| DATA PROVIDED |
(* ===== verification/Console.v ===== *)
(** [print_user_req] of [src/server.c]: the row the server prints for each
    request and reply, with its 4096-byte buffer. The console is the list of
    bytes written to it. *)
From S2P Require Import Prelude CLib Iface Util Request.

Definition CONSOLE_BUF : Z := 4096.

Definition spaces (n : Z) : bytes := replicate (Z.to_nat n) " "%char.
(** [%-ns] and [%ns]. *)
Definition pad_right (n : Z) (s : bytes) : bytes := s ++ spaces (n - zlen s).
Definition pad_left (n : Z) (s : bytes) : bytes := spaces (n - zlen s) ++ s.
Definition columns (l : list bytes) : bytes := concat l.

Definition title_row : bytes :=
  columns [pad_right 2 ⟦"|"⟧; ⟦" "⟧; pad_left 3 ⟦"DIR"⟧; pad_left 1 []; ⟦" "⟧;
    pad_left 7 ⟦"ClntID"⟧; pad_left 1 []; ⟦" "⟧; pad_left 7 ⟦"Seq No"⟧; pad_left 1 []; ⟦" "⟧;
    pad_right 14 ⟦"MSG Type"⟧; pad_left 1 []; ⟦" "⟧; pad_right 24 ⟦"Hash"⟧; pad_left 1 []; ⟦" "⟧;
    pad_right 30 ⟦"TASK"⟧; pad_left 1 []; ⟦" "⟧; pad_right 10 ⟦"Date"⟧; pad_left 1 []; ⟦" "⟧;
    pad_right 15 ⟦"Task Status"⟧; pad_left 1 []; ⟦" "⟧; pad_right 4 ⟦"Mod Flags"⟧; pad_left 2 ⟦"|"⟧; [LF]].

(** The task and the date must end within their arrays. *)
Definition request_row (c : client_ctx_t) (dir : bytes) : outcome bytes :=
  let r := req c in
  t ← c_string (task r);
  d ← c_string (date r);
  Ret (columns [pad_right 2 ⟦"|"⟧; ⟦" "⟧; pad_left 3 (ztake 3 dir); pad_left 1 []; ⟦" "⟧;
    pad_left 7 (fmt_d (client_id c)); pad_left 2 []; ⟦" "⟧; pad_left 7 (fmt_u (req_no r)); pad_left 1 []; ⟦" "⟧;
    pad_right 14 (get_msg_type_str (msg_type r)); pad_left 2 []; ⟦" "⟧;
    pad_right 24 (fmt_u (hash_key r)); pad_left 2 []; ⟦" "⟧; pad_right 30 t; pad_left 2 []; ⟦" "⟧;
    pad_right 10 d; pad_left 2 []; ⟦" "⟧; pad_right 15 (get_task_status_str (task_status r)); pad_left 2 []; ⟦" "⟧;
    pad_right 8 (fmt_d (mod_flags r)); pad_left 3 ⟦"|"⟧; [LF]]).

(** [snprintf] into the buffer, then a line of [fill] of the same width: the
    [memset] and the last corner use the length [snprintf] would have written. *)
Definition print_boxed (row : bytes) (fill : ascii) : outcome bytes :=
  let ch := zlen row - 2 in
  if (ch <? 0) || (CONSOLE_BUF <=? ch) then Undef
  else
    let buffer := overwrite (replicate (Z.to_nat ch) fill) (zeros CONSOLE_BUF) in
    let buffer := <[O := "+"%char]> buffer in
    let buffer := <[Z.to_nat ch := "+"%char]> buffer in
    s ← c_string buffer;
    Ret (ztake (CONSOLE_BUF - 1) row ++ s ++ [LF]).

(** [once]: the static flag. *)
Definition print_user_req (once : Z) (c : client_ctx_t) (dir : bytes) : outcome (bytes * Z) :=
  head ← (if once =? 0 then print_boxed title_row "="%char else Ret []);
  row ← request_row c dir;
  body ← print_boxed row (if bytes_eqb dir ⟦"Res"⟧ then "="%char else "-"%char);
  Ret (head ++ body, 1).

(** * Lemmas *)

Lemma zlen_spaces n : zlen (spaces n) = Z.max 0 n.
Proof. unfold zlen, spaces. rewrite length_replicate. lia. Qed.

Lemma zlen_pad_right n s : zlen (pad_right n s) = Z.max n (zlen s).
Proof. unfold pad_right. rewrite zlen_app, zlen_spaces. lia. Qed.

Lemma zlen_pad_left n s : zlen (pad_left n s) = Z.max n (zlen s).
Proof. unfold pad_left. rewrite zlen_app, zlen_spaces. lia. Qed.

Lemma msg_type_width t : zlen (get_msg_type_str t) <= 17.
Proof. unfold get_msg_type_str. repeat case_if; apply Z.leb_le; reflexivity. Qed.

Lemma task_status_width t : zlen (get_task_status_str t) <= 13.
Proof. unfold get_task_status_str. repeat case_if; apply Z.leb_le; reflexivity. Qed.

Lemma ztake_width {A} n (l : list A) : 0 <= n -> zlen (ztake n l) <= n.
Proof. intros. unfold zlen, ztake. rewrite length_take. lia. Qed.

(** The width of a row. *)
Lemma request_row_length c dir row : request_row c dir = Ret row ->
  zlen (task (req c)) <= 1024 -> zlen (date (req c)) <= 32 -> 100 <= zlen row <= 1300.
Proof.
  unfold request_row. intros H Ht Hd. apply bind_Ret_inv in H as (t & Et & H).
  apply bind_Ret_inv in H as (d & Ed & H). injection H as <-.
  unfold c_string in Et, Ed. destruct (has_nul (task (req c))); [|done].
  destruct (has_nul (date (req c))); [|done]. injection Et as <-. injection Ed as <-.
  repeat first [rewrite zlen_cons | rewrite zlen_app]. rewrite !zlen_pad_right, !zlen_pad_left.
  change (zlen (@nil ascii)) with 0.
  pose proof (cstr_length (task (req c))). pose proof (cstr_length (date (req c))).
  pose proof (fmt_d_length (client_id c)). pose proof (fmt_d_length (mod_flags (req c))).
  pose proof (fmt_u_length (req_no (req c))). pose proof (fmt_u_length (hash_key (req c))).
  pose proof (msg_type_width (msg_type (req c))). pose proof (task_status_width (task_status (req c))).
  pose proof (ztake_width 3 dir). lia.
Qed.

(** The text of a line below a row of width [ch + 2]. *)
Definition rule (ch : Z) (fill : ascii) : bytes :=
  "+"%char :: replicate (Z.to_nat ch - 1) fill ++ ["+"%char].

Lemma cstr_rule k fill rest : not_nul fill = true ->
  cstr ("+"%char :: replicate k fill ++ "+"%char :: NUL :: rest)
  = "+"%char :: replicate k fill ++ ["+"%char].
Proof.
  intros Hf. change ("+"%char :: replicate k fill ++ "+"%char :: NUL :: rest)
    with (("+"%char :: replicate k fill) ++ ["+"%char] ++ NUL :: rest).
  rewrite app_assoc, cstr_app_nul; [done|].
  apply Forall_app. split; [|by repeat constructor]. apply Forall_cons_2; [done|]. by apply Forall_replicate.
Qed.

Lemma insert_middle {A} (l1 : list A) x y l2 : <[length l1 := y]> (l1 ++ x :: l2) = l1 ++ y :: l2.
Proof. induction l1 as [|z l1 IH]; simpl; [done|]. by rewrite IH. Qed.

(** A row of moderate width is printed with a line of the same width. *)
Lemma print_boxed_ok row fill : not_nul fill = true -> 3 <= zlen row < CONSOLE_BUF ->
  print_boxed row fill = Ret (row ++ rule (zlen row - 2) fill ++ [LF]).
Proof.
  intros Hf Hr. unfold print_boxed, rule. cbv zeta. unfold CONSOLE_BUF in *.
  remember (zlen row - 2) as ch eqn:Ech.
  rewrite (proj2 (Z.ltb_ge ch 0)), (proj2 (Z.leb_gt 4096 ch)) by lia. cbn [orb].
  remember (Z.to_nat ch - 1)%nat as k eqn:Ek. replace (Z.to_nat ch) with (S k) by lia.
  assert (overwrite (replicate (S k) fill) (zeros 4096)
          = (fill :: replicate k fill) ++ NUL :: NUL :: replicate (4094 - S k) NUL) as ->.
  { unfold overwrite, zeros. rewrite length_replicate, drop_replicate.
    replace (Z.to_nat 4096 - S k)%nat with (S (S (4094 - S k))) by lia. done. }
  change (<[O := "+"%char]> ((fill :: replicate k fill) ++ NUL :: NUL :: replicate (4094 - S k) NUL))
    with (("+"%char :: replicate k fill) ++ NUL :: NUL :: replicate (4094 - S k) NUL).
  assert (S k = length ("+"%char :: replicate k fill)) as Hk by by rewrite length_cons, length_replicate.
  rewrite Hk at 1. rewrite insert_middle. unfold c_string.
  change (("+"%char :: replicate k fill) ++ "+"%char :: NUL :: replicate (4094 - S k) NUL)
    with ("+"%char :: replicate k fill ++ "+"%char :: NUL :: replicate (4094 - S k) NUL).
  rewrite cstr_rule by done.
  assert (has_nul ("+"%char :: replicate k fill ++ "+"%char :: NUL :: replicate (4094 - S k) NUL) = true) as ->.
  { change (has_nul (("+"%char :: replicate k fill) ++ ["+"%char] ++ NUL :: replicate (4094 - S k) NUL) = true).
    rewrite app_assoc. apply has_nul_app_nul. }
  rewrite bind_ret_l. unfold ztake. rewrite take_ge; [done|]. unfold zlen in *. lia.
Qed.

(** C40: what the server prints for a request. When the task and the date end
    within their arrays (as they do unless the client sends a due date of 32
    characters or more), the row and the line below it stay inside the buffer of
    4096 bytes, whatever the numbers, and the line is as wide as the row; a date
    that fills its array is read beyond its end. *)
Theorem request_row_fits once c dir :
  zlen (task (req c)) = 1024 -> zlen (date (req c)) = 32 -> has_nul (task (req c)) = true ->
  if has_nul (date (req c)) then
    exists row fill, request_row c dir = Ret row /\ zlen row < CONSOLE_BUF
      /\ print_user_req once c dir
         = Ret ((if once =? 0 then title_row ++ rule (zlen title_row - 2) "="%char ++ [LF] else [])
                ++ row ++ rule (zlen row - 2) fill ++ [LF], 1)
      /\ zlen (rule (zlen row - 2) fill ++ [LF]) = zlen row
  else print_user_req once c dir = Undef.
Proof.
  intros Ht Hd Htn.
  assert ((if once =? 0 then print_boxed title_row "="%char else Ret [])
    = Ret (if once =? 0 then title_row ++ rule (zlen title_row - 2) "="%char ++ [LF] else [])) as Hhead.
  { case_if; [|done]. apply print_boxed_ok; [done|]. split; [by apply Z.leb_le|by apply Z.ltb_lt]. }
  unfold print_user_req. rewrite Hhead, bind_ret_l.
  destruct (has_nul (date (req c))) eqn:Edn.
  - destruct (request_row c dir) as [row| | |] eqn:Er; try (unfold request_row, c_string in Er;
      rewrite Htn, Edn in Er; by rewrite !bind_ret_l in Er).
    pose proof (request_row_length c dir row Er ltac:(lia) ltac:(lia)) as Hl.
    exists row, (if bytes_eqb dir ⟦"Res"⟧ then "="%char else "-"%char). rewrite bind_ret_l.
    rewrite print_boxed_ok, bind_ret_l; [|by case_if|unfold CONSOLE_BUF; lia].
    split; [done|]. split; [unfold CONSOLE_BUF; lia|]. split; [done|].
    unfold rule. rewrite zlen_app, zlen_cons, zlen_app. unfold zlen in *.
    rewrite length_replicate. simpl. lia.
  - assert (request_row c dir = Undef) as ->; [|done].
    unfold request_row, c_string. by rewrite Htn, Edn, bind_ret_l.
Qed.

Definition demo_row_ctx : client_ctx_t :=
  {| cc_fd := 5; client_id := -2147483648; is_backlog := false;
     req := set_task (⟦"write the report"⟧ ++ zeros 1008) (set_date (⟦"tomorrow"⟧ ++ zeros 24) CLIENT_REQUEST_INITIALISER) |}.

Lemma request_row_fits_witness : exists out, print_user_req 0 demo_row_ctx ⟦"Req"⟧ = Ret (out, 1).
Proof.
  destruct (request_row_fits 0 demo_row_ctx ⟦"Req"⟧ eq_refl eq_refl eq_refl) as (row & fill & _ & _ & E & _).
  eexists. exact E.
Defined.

| THE PROBLEM |
Using the entries above, output exactly the lines between the line holding "Definition pad_right (n" and the line holding "Ret (columns [pad_right", end lines included, and nothing more.

| TASK RESULT |
Definition pad_right (n : Z) (s : bytes) : bytes := s ++ spaces (n - zlen s).
Definition pad_left (n : Z) (s : bytes) : bytes := spaces (n - zlen s) ++ s.
Definition columns (l : list bytes) : bytes := concat l.

Definition title_row : bytes :=
  columns [pad_right 2 ⟦"|"⟧; ⟦" "⟧; pad_left 3 ⟦"DIR"⟧; pad_left 1 []; ⟦" "⟧;
    pad_left 7 ⟦"ClntID"⟧; pad_left 1 []; ⟦" "⟧; pad_left 7 ⟦"Seq No"⟧; pad_left 1 []; ⟦" "⟧;
    pad_right 14 ⟦"MSG Type"⟧; pad_left 1 []; ⟦" "⟧; pad_right 24 ⟦"Hash"⟧; pad_left 1 []; ⟦" "⟧;
    pad_right 30 ⟦"TASK"⟧; pad_left 1 []; ⟦" "⟧; pad_right 10 ⟦"Date"⟧; pad_left 1 []; ⟦" "⟧;
    pad_right 15 ⟦"Task Status"⟧; pad_left 1 []; ⟦" "⟧; pad_right 4 ⟦"Mod Flags"⟧; pad_left 2 ⟦"|"⟧; [LF]].

(** The task and the date must end within their arrays. *)
Definition request_row (c : client_ctx_t) (dir : bytes) : outcome bytes :=
  let r := req c in
  t ← c_string (task r);
  d ← c_string (date r);
  Ret (columns [pad_right 2 ⟦"|"⟧; ⟦" "⟧; pad_left 3 (ztake 3 dir); pad_left 1 []; ⟦" "⟧;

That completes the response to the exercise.